Acupuncture and Massage Therapy
ArTeva Acupuncture offers acupuncture and massage therapy as the primary modalities. Several methods of acupuncture needlework are available:
Acupuncture - Traditional Chinese Medicine (TCM)
Traditional Chinese Medicine is a complete medical protocol focused on correcting imbalances of energy in the body. From its inception in China more than 2,500 years ago, TCM has been used to prevent, diagnose, and treat disease, as well as to improve general health. One of the primary modalities of TCM is acupuncture which is a treatment therapy where sterile, very fine, solid needles are inserted at strategic points along the channels. By viewing the human body as a whole (physical, mental, emotional), the goal of acupuncture aims to restore homeostasis by affecting the important anatomical systems of our body such as but not limited to musculoskeletal, nervous, cardiovascular, endocrine, and immune systems. By stimulating these systems, acupuncture attempts to promote and encourage the body’s natural processes to restore more balanced functioning, improved health, and well being.
Neurofunctional Acupuncture is a modern acupuncture technique that combines the holistic Traditional Chinese Medicine with current evidence-based acupuncture clinical research, neuroscience, anatomy, and physiology to target and stimulate specific neuro-tissue to treat pain, sports, and orthopedic dysfunctions. During the treatment, traditional acupuncture needles are inserted into neuro-reactive sites such as acupuncture points, motor points, and sides of nerve roots which are stimulated manually or with electricity triggering therapeutic and physiological changes along the nervous and musculoskeletal system. The benefits of Neurofunctional Acupuncture include pain reduction, tissue healing, increase in the flow of rich oxygenated blood, inflammation reduction, trigger point deactivation, muscle spasm relief, decrease in excessive sympathetic activities, and restore range of motion.
In recent history, government health institutions and medical specialty groups such as the American College Physician and World Health Organization have official recommendations which indicate that acupuncture’s evidence is now acknowledged by medical experts for certain health problems. World Health Organization recognize the use of acupuncture as a treatment of (such as but not limited to):
Sports-related injuries and other movement disorders
Musculoskeletal pain: neck pain, shoulder pain, lower back pain, and other joint pain
Chronic pain: headaches, sciatica, osteoarthritis, neuritis, and facial pain
Stress-related problems: addictions and post-traumatic stress disorder
Dry Needling is a needling technique designed only to release myofascial trigger points. For certain diagnosis, dry needling can be a very effective way of releasing these trigger points which allows the practitioner to target tissues that are not manually palpable. Benefits of this treatment include pain reduction, increase in oxygenated blood circulation, and improvement in movement.
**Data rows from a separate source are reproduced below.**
(* ===== verification/GoStrings.v ===== *)
(** * Go's [strings] package, hexadecimal and decimal printing

    The functions of the Go standard library that the program calls on strings.
    A Go string is a sequence of bytes, here Rocq's [string]. [strings.ToLower]
    takes a fast path on ASCII strings, which is modelled byte by byte; on
    other strings it consults the Unicode case tables, which are a parameter
    ([Unicode]). *)
From S2P Require Import Prelude.

Definition code (c : Ascii.ascii) : Z := Z.of_nat (Ascii.nat_of_ascii c).
Definition chr (z : Z) : Ascii.ascii := Ascii.ascii_of_nat (Z.to_nat z).

Lemma code_range c : 0 <= code c < 256.
Proof. unfold code. pose proof (Ascii.nat_ascii_bounded c). lia. Qed.

Lemma chr_code c : chr (code c) = c.
Proof. unfold chr, code. rewrite Nat2Z.id. apply Ascii.ascii_nat_embedding. Qed.

Lemma code_chr z : 0 <= z < 256 -> code (chr z) = z.
Proof. intros. unfold chr, code. rewrite Ascii.nat_ascii_embedding; lia. Qed.

(** A property of one character, checked on the 256 of them. *)
Lemma all_chars (P : Ascii.ascii -> bool) :
  forallb P (map Ascii.ascii_of_nat (seq 0 256)) = true -> forall c, P c = true.
Proof.
  rewrite forallb_forall. intros H c. apply H. apply in_map_iff.
  exists (Ascii.nat_of_ascii c). split; [apply Ascii.ascii_nat_embedding|].
  apply in_seq. pose proof (Ascii.nat_ascii_bounded c). lia.
Qed.

Fixpoint string_map (f : Ascii.ascii -> Ascii.ascii) (s : string) : string :=
  match s with
  | EmptyString => EmptyString
  | String c s => String (f c) (string_map f s)
  end.

Fixpoint string_all (p : Ascii.ascii -> bool) (s : string) : bool :=
  match s with
  | EmptyString => true
  | String c s => p c && string_all p s
  end.

(** ** [strings.ToLower] *)

Definition is_ascii (s : string) : bool := string_all (fun c => code c <? 128) s.

Definition lower_byte (c : Ascii.ascii) : Ascii.ascii :=
  if (65 <=? code c) && (code c <=? 90) then chr (code c + 32) else c.

(** The tables of Unicode, used for strings with a byte above 127. *)
Class Unicode := {
  unicode_to_lower : string -> string;
  unicode_trim_space : string -> string
}.

Definition ToLower `{Unicode} (s : string) : string :=
  if is_ascii s then string_map lower_byte s else unicode_to_lower s.

Definition is_space (c : Ascii.ascii) : bool :=
  ((9 <=? code c) && (code c <=? 13)) || (code c =? 32).

Fixpoint trim_left (s : string) : string :=
  match s with
  | EmptyString => EmptyString
  | String c t => if is_space c then trim_left t else s
  end.
Fixpoint trim_right (s : string) : string :=
  match s with
  | EmptyString => EmptyString
  | String c s =>
      match trim_right s with
      | EmptyString => if is_space c then EmptyString else String c EmptyString
      | t => String c t
      end
  end.

(** [strings.TrimSpace] *)
Definition TrimSpace `{Unicode} (s : string) : string :=
  if is_ascii s then trim_right (trim_left s) else unicode_trim_space s.

(** An instance that leaves non-ASCII strings alone, used by the examples. *)
#[export] Instance ascii_only : Unicode :=
  {| unicode_to_lower := id; unicode_trim_space := id |}.

Lemma lower_byte_idem c : lower_byte (lower_byte c) = lower_byte c.
Proof.
  pose proof (all_chars (fun c => Ascii.eqb (lower_byte (lower_byte c)) (lower_byte c))
    ltac:(vm_compute; reflexivity) c) as H.
  by apply Ascii.eqb_eq.
Qed.

Lemma lower_byte_ascii c : (code c <? 128) = true -> (code (lower_byte c) <? 128) = true.
Proof.
  intros H. pose proof (all_chars (fun c => implb (code c <? 128) (code (lower_byte c) <? 128))
    ltac:(vm_compute; reflexivity) c) as Hc.
  simpl in Hc. rewrite H in Hc. done.
Qed.

Lemma ToLower_idem `{Unicode} s : is_ascii s = true -> ToLower (ToLower s) = ToLower s.
Proof.
  intros Hs. unfold ToLower. rewrite Hs.
  assert (is_ascii (string_map lower_byte s) = true) as ->.
  { unfold is_ascii in *. induction s as [|c s IH]; [done|]. simpl in *.
    apply andb_true_iff in Hs as [Hc Hs]. rewrite lower_byte_ascii by done.
    by apply IH. }
  clear Hs. induction s as [|c s IH]; [done|]. simpl. by rewrite lower_byte_idem, IH.
Qed.

(** ** Searching *)

Fixpoint HasPrefix (s prefix : string) : bool :=
  match prefix, s with
  | EmptyString, _ => true
  | String c p, String d s => if decide (c = d) then HasPrefix s p else false
  | String _ _, EmptyString => false
  end.

Fixpoint Contains (s sub : string) : bool :=
  HasPrefix s sub || match s with EmptyString => false | String _ s => Contains s sub end.

(** [strings.IndexByte]: the first position of a byte, [-1] if there is none. *)
Fixpoint index_from (i : Z) (s : string) (c : Ascii.ascii) : Z :=
  match s with
  | EmptyString => -1
  | String d s => if decide (c = d) then i else index_from (i + 1) s c
  end.
Definition IndexByte (s : string) (c : Ascii.ascii) : Z := index_from 0 s c.

(** [strings.LastIndex] of a one-byte string: the last position, or [-1]. *)
Fixpoint last_index_from (i : Z) (s : string) (c : Ascii.ascii) : Z :=
  match s with
  | EmptyString => -1
  | String d s =>
      let r := last_index_from (i + 1) s c in
      if decide (r = -1) then (if decide (c = d) then i else -1) else r
  end.
Definition LastIndexByte (s : string) (c : Ascii.ascii) : Z := last_index_from 0 s c.

Definition strlen (s : string) : Z := Z.of_nat (String.length s).

(** [s[i:]] and [s[:i]] for positions within the string. *)
Fixpoint string_drop (n : nat) (s : string) : string :=
  match n, s with
  | S n, String _ s => string_drop n s
  | _, _ => s
  end.
Fixpoint string_take (n : nat) (s : string) : string :=
  match n, s with
  | S n, String c s => String c (string_take n s)
  | _, _ => EmptyString
  end.
Definition substr_from (s : string) (i : Z) : string := string_drop (Z.to_nat i) s.
Definition substr_to (s : string) (i : Z) : string := string_take (Z.to_nat i) s.

Definition TrimPrefix (s prefix : string) : string :=
  if HasPrefix s prefix then string_drop (String.length prefix) s else s.

(** [strings.Split] on a one-byte separator: never empty. *)
Fixpoint SplitByte (s : string) (c : Ascii.ascii) : list string :=
  match s with
  | EmptyString => [EmptyString]
  | String d s =>
      if decide (c = d) then EmptyString :: SplitByte s c
      else match SplitByte s c with
           | w :: ws => String d w :: ws
           | [] => [String d EmptyString]
           end
  end.

(** ** Concatenation *)

Lemma str_cons_app c (s t : string) : String c s +:+ t = String c (s +:+ t).
Proof. reflexivity. Qed.
Lemma str_nil_app (t : string) : "" +:+ t = t.
Proof. reflexivity. Qed.

Lemma str_app_assoc (a b c : string) : (a +:+ b) +:+ c = a +:+ (b +:+ c).
Proof.
  induction a as [|x a IH]; [by rewrite !str_nil_app|].
  by rewrite !str_cons_app, IH.
Qed.

Lemma str_app_nil_r (a : string) : a +:+ "" = a.
Proof. induction a as [|x a IH]; [done|]. by rewrite str_cons_app, IH. Qed.

Lemma str_length_app (a b : string) :
  String.length (a +:+ b) = (String.length a + String.length b)%nat.
Proof.
  induction a as [|x a IH]; [done|]. rewrite str_cons_app. simpl. by rewrite IH.
Qed.

Lemma string_take_all n (s : string) : (String.length s <= n)%nat -> string_take n s = s.
Proof.
  revert n. induction s as [|c s IH]; intros [|n] H; simpl in *; [done..|lia|]. rewrite IH; [done|lia].
Qed.

Lemma str_app_inj_suffix (a a' b b' : string) :
  a +:+ b = a' +:+ b' -> String.length b = String.length b' -> a = a' /\ b = b'.
Proof.
  revert a'. induction a as [|x a IH]; intros [|x' a'] H Hl; try done.
  - rewrite str_nil_app in H. subst b. rewrite str_cons_app in Hl. simpl in Hl.
    rewrite str_length_app in Hl. lia.
  - rewrite str_nil_app in H. subst b'. rewrite str_cons_app in Hl. simpl in Hl.
    rewrite str_length_app in Hl. lia.
  - rewrite !str_cons_app in H. injection H as -> H.
    by destruct (IH a' H Hl) as [-> ->].
Qed.

Lemma HasPrefix_app (a b : string) : HasPrefix (a +:+ b) a = true.
Proof.
  induction a as [|x a IH]; [by destruct b|]. rewrite str_cons_app. simpl.
  by rewrite decide_True.
Qed.

(** ** Decimal and hexadecimal digits *)

Definition digit_char (d : Z) : Ascii.ascii := chr (48 + d).
Definition is_digit (c : Ascii.ascii) : bool := (48 <=? code c) && (code c <=? 57).
Definition digit_val (c : Ascii.ascii) : Z := code c - 48.

(** The decimal notation of an integer, as [fmt]'s [%d] prints it. *)
Fixpoint digits (fuel : nat) (n : Z) (acc : string) : string :=
  match fuel with
  | O => acc
  | S fuel =>
      let acc := String (digit_char (n mod 10)) acc in
      if n <? 10 then acc else digits fuel (n / 10) acc
  end.
Definition decimal_fuel (n : Z) : nat := S (Z.to_nat (Z.log2 n)).
Definition decimal (z : Z) : string :=
  if z <? 0 then String "-"%char (digits (decimal_fuel (- z)) (- z) "")
  else digits (decimal_fuel z) z "".

(** The value of a string of digits after [acc]; [None] at another character. *)
Fixpoint digits_value (s : string) (acc : Z) : option Z :=
  match s with
  | EmptyString => Some acc
  | String c s => if is_digit c then digits_value s (acc * 10 + digit_val c) else None
  end.

Lemma digit_char_val d : 0 <= d < 10 -> digit_val (digit_char d) = d.
Proof. intros. unfold digit_val, digit_char. rewrite code_chr; lia. Qed.

Lemma digit_char_is_digit d : 0 <= d < 10 -> is_digit (digit_char d) = true.
Proof. intros. unfold is_digit, digit_char. rewrite code_chr by lia. lia. Qed.

Lemma digits_value_app s t acc v :
  digits_value s acc = Some v -> digits_value (s +:+ t) acc = digits_value t v.
Proof.
  revert acc. induction s as [|c s IH]; intros acc H;
    [by injection H as ->|].
  rewrite str_cons_app. simpl in *. destruct (is_digit c); [by apply IH|done].
Qed.

Lemma digits_acc fuel n acc : digits fuel n acc = digits fuel n "" +:+ acc.
Proof.
  revert n acc. induction fuel as [|fuel IH]; intros n acc; [done|]. cbn [digits].
  destruct (n <? 10); [done|]. rewrite IH, (IH _ (String _ "")).
  by rewrite str_app_assoc.
Qed.

Lemma digits_value_digits fuel n :
  0 <= n -> n < 2 ^ Z.of_nat fuel -> digits_value (digits fuel n "") 0 = Some n \/ fuel = O.
Proof.
  revert n. induction fuel as [|fuel IH]; intros n Hn Hf; [by right|]. left.
  cbn [digits]. pose proof (Z.mod_pos_bound n 10). destruct (Z.ltb_spec n 10).
  - cbn [digits_value]. rewrite digit_char_is_digit, digit_char_val, Z.mod_small by lia.
    f_equal; lia.
  - rewrite digits_acc. pose proof (Z.div_mod n 10).
    rewrite Nat2Z.inj_succ, Z.pow_succ_r in Hf by lia.
    destruct (IH (n / 10)) as [Hv | ->]; [lia|lia| |simpl in Hf; lia].
    rewrite (digits_value_app _ _ _ _ Hv). cbn [digits_value].
    rewrite digit_char_is_digit, digit_char_val by lia. f_equal; lia.
Qed.

Lemma decimal_fuel_enough n : 0 <= n -> n < 2 ^ Z.of_nat (decimal_fuel n).
Proof.
  intros. unfold decimal_fuel. rewrite Nat2Z.inj_succ, Z2Nat.id by apply Z.log2_nonneg.
  destruct (Z.eq_dec n 0) as [->|]; [simpl; lia|]. apply Z.log2_spec. lia.
Qed.

Lemma digits_value_decimal n : 0 <= n -> digits_value (decimal n) 0 = Some n.
Proof.
  intros. unfold decimal. rewrite (proj2 (Z.ltb_ge _ _)) by lia.
  by destruct (digits_value_digits (decimal_fuel n) n) as [|];
    [|apply decimal_fuel_enough| |].
Qed.

Lemma is_ascii_app a b : is_ascii (a +:+ b) = is_ascii a && is_ascii b.
Proof.
  unfold is_ascii. induction a as [|c a IH]; [done|]. rewrite str_cons_app. simpl. by rewrite IH, andb_assoc.
Qed.

Lemma digits_ascii fuel n acc :
  0 <= n -> is_ascii acc = true -> is_ascii (digits fuel n acc) = true.
Proof.
  revert n acc. induction fuel as [|fuel IH]; intros n acc Hn Ha; [done|]. cbn [digits].
  assert (is_ascii (String (digit_char (n mod 10)) acc) = true) as H.
  { unfold is_ascii in *. cbn [string_all]. rewrite Ha, andb_true_r. unfold digit_char.
    pose proof (Z.mod_pos_bound n 10). rewrite code_chr by lia. apply Z.ltb_lt. lia. }
  destruct (n <? 10); [done|]. apply IH; [|done]. apply Z.div_pos; lia.
Qed.

(** Numbers print in ASCII. *)
Lemma decimal_ascii z : is_ascii (decimal z) = true.
Proof.
  unfold decimal. destruct (Z.ltb_spec z 0).
  - change (is_ascii (digits (decimal_fuel (- z)) (- z) "") = true). apply digits_ascii; [lia|done].
  - by apply digits_ascii.
Qed.

(** Hexadecimal: [hex.EncodeToString] and the value of a hex digit. *)
Definition hex_char (d : Z) : Ascii.ascii := if d <? 10 then chr (48 + d) else chr (87 + d).

Fixpoint hex_encode (bs : list byte) : string :=
  match bs with
  | [] => EmptyString
  | b :: bs => String (hex_char (b2z b / 16)) (String (hex_char (b2z b mod 16)) (hex_encode bs))
  end.

Definition hex_val (c : Ascii.ascii) : option Z :=
  if is_digit c then Some (code c - 48)
  else if (97 <=? code c) && (code c <=? 102) then Some (code c - 87)
  else if (65 <=? code c) && (code c <=? 70) then Some (code c - 55)
  else None.

Lemma hex_val_char d : 0 <= d < 16 -> hex_val (hex_char d) = Some d.
Proof.
  intros Hd. unfold hex_val, hex_char, is_digit.
  destruct (Z.ltb_spec d 10); rewrite code_chr by lia.
  - rewrite (proj2 (Z.leb_le 48 _)), (proj2 (Z.leb_le _ 57)) by lia. f_equal. simpl. lia.
  - rewrite (proj2 (Z.leb_gt _ 57)), andb_false_r by lia.
    rewrite (proj2 (Z.leb_le 97 _)), (proj2 (Z.leb_le _ 102)) by lia. simpl. f_equal. lia.
Qed.

Lemma hex_encode_length bs : String.length (hex_encode bs) = (2 * length bs)%nat.
Proof. induction bs; simpl; lia. Qed.

Lemma hex_encode_inj bs cs : hex_encode bs = hex_encode cs -> bs = cs.
Proof.
  revert cs. induction bs as [|b bs IH]; intros [|c cs]; simpl; try done.
  intros [= H1 H2 H3]. apply IH in H3 as ->. f_equal. apply b2z_inj.
  pose proof (b2z_range b). pose proof (b2z_range c).
  apply (f_equal hex_val) in H1, H2. rewrite !hex_val_char in H1, H2 by
    (try apply Z.mod_pos_bound; try split; try apply Z.div_pos; try apply Z.div_lt_upper_bound; lia).
  injection H1 as H1. injection H2 as H2.
  rewrite (Z.div_mod (b2z b) 16), (Z.div_mod (b2z c) 16) by lia. lia.
Qed.

(** ** Integers read from text *)

(** [strconv.ParseUint] in base 10: the digits are read until the value leaves 64
    bits, [None] at the first character that is no digit. *)
Fixpoint ParseUint (s : string) (n : Z) : option Z :=
  match s with
  | EmptyString => Some n
  | String c s =>
      if is_digit c then
        let n := n * 10 + digit_val c in
        if 2^64 - 1 <? n then Some (2^64 - 1) else ParseUint s n
      else None
  end.

(** [strconv.Atoi], and whether its error is nil: the value is 0 when the text is
    no number and saturates when the number is too large. *)
Definition Atoi (s : string) : Z * bool :=
  let '(neg, digits) :=
    match s with
    | String c r => if decide (c = "-"%char) then (true, r)
                    else if decide (c = "+"%char) then (false, r) else (false, s)
    | EmptyString => (false, s)
    end in
  if String.eqb digits "" then (0, false) else
  match ParseUint digits 0 with
  | None => (0, false)
  | Some un =>
      if neg : bool then if 2^63 <? un then (- 2^63, false) else (- un, true)
      else if 2^63 <=? un then (2^63 - 1, false) else (un, true)
  end.
(* ===== verification/Binary64.v ===== *)
(** * What IEEE 754 arithmetic guarantees

    [binary64] is an instance of [Rounded]: every operation rounds the exact result, to
    nearest, as long as it is not absurdly large. The proofs are about the executable
    specification of the standard library, [SpecFloat], for 53 bits of precision and
    exponents up to 1024. A finite float has a mantissa below [2^53], in units of a power
    of two from [2^-1074] on. *)
From S2P Require Import Prelude GoFloat.
From Stdlib Require Import Qabs Qpower.
Open Scope Z_scope.

(** ** Powers of two *)

Definition p2 (e : Z) : Q := Qpower 2 e.

Lemma p2_pos e : (0 < p2 e)%Q.
Proof. apply Qpower_0_lt. reflexivity. Qed.

Lemma p2_add a b : (p2 (a + b) == p2 a * p2 b)%Q.
Proof. apply Qpower_plus. discriminate. Qed.

Lemma p2_le a b : a <= b -> (p2 a <= p2 b)%Q.
Proof. intros H. apply Qpower_le_compat_l; [done|discriminate]. Qed.

Lemma p2_Z n : 0 <= n -> (p2 n == inject_Z (2 ^ n))%Q.
Proof. intros H. symmetry. by apply Zpower_Qpower. Qed.

Lemma p2_neg e : (p2 e * p2 (- e) == 1)%Q.
Proof. rewrite <- p2_add, Z.add_opp_diag_r. reflexivity. Qed.

#[global] Opaque p2.

(** Comparisons in units of [2^e]. *)
Lemma p2_scale_le x y e : (x <= y)%Q <-> (x * p2 e <= y * p2 e)%Q.
Proof. symmetry. apply Qmult_le_r, p2_pos. Qed.

Lemma p2_scale_lt x y e : (x < y)%Q <-> (x * p2 e < y * p2 e)%Q.
Proof. symmetry. apply Qmult_lt_r, p2_pos. Qed.

Lemma p2_unscale x e : (x * p2 (- e) * p2 e == x)%Q.
Proof. rewrite <- Qmult_assoc, (Qmult_comm (p2 (- e))), p2_neg. ring. Qed.

Lemma p2_shift x a b : (x * p2 a * p2 b == x * p2 (a + b))%Q.
Proof. rewrite p2_add. ring. Qed.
Currently as of 2018, in New York State, only acupuncturist and medical doctors can be licensed to perform dry needling. This is a very fluid topic and licenses vary from state to state.
Hands-on manual manipulation of soft body tissues such as muscle, connective tissue, tendons, and ligaments to assess and treat a broad range of conditions including acute and chronic musculoskeletal pain, sports and orthopedic disorders. During the treatment, stiff/tight and sensitive areas are addressed in order to reduce pain, promote local tissue healing by increasing blood flow to an affected area, improve fascial integrity, normalize bony structure alignment, and facilitate the range of movement.